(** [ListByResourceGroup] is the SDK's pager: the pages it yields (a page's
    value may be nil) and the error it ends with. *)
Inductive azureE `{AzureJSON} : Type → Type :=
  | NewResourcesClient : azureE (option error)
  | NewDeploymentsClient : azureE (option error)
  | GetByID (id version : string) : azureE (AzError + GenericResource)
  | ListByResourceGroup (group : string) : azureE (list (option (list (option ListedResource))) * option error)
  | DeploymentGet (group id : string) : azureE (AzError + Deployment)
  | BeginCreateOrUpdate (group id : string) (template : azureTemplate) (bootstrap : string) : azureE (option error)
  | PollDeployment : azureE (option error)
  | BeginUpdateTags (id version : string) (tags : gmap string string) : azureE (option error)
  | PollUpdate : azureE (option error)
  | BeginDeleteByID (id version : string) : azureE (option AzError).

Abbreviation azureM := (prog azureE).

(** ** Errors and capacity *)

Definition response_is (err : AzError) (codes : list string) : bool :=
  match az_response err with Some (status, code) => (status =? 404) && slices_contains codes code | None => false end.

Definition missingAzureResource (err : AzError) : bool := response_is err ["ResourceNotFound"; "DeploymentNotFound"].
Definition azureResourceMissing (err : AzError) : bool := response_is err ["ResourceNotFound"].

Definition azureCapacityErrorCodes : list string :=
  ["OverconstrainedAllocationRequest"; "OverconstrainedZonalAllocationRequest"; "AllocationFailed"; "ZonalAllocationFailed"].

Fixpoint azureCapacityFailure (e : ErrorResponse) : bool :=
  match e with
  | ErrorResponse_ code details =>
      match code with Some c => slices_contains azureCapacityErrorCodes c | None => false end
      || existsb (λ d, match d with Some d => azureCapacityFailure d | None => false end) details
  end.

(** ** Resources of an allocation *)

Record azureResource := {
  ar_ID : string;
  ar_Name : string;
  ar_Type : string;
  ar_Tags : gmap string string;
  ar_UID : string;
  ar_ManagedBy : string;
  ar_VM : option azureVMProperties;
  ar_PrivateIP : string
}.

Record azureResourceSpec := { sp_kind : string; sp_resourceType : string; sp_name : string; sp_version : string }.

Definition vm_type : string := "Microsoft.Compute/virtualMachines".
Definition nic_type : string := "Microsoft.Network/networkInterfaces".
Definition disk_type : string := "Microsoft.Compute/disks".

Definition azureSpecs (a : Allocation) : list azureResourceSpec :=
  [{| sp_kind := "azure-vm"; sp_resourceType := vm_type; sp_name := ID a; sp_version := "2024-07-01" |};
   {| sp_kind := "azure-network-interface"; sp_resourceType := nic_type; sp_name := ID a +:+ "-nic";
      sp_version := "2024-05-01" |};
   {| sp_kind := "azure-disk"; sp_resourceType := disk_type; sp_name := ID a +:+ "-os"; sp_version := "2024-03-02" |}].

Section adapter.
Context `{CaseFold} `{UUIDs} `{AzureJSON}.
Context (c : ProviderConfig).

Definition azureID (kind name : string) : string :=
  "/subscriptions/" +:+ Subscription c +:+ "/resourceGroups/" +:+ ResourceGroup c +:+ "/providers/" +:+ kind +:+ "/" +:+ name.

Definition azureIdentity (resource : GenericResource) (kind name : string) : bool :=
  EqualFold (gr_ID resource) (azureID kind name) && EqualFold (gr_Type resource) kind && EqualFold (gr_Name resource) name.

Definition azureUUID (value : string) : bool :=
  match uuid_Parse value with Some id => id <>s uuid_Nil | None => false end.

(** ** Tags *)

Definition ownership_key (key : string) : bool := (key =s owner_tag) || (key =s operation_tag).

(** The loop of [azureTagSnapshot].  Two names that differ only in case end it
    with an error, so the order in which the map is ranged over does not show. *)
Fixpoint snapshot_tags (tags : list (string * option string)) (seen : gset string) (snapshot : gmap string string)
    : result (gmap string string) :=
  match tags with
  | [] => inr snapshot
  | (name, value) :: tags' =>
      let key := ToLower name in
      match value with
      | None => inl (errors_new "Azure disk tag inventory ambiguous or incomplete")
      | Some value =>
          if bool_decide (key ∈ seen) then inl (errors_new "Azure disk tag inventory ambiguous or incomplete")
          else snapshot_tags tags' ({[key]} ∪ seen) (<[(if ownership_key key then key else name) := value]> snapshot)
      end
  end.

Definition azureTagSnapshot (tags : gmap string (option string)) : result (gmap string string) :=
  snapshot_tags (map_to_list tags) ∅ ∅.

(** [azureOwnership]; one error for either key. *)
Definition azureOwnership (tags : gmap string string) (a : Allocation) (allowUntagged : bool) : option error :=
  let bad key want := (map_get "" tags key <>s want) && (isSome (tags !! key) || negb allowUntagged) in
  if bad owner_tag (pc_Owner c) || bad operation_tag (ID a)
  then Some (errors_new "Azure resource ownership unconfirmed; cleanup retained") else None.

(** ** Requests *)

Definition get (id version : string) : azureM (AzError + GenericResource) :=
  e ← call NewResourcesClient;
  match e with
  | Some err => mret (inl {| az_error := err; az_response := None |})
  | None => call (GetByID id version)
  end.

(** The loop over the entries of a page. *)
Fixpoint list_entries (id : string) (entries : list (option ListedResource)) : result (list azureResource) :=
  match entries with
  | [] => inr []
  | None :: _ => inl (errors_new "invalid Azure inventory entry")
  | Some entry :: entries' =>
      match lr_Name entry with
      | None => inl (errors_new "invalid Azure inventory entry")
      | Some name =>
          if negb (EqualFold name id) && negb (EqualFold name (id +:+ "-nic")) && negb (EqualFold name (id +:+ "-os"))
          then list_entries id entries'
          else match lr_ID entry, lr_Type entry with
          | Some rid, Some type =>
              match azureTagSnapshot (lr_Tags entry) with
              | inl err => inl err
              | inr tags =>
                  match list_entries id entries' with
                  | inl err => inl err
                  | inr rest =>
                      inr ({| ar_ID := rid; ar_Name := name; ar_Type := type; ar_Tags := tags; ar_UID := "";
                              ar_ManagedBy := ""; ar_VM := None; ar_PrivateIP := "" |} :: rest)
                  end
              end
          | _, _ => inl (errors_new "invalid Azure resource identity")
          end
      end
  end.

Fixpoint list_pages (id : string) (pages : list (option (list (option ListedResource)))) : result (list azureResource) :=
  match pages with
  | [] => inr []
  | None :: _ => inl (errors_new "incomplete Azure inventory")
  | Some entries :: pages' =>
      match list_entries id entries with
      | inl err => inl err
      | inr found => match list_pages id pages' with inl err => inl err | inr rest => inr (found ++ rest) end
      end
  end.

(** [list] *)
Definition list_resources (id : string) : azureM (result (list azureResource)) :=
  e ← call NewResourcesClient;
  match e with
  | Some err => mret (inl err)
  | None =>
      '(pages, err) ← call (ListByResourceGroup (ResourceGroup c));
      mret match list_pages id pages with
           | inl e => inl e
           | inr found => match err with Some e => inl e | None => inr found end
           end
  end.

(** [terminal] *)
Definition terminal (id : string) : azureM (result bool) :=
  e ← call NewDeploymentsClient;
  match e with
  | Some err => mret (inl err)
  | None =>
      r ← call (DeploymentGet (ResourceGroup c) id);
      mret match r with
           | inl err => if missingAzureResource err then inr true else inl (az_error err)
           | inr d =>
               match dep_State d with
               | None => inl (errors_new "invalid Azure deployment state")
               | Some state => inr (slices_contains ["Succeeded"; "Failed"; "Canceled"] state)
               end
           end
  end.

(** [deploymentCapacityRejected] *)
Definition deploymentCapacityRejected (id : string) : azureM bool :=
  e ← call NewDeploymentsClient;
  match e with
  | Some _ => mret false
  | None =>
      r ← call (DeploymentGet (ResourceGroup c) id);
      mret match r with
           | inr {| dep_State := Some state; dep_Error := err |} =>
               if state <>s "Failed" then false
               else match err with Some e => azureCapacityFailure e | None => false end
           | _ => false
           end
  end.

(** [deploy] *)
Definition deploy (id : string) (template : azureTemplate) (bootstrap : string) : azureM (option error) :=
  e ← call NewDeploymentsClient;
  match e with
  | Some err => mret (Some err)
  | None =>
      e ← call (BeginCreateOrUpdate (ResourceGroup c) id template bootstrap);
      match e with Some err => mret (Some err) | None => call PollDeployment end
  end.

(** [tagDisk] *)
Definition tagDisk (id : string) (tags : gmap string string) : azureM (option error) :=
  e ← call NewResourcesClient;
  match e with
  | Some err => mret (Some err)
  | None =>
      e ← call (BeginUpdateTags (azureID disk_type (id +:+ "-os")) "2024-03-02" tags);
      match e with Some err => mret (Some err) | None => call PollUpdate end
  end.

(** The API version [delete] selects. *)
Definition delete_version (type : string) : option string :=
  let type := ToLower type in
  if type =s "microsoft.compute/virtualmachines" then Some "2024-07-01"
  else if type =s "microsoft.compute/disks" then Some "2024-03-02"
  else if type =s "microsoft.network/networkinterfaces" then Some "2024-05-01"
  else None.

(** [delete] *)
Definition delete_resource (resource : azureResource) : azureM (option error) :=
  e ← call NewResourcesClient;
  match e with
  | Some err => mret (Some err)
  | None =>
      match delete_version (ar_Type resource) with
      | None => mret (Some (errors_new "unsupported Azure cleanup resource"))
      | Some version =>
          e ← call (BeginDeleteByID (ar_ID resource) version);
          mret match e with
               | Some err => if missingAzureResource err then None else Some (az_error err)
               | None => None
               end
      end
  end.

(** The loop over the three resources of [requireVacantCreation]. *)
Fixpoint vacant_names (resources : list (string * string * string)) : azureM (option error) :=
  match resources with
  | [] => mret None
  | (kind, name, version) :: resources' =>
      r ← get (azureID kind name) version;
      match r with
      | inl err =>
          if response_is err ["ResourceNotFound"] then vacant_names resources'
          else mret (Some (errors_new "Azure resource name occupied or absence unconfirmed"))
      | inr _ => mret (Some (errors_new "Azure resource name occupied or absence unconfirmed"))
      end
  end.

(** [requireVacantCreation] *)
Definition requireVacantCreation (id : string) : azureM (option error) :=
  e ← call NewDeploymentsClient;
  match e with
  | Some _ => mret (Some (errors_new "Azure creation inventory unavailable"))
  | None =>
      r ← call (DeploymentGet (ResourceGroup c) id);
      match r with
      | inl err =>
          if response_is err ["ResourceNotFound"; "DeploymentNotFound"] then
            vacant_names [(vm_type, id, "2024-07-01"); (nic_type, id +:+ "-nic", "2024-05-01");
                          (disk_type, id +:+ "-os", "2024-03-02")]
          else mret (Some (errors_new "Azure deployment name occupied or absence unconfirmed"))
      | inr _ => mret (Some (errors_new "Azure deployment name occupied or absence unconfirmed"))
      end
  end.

------------------------------

EXERCISE - Reproduce the entries above exactly, starting at their first line and finishing with the line that contains "NewDeploymentsClient : azureE (option error)".

ANSWER SECTION -
(** [ListByResourceGroup] is the SDK's pager: the pages it yields (a page's
    value may be nil) and the error it ends with. *)
Inductive azureE `{AzureJSON} : Type → Type :=
  | NewResourcesClient : azureE (option error)
  | NewDeploymentsClient : azureE (option error)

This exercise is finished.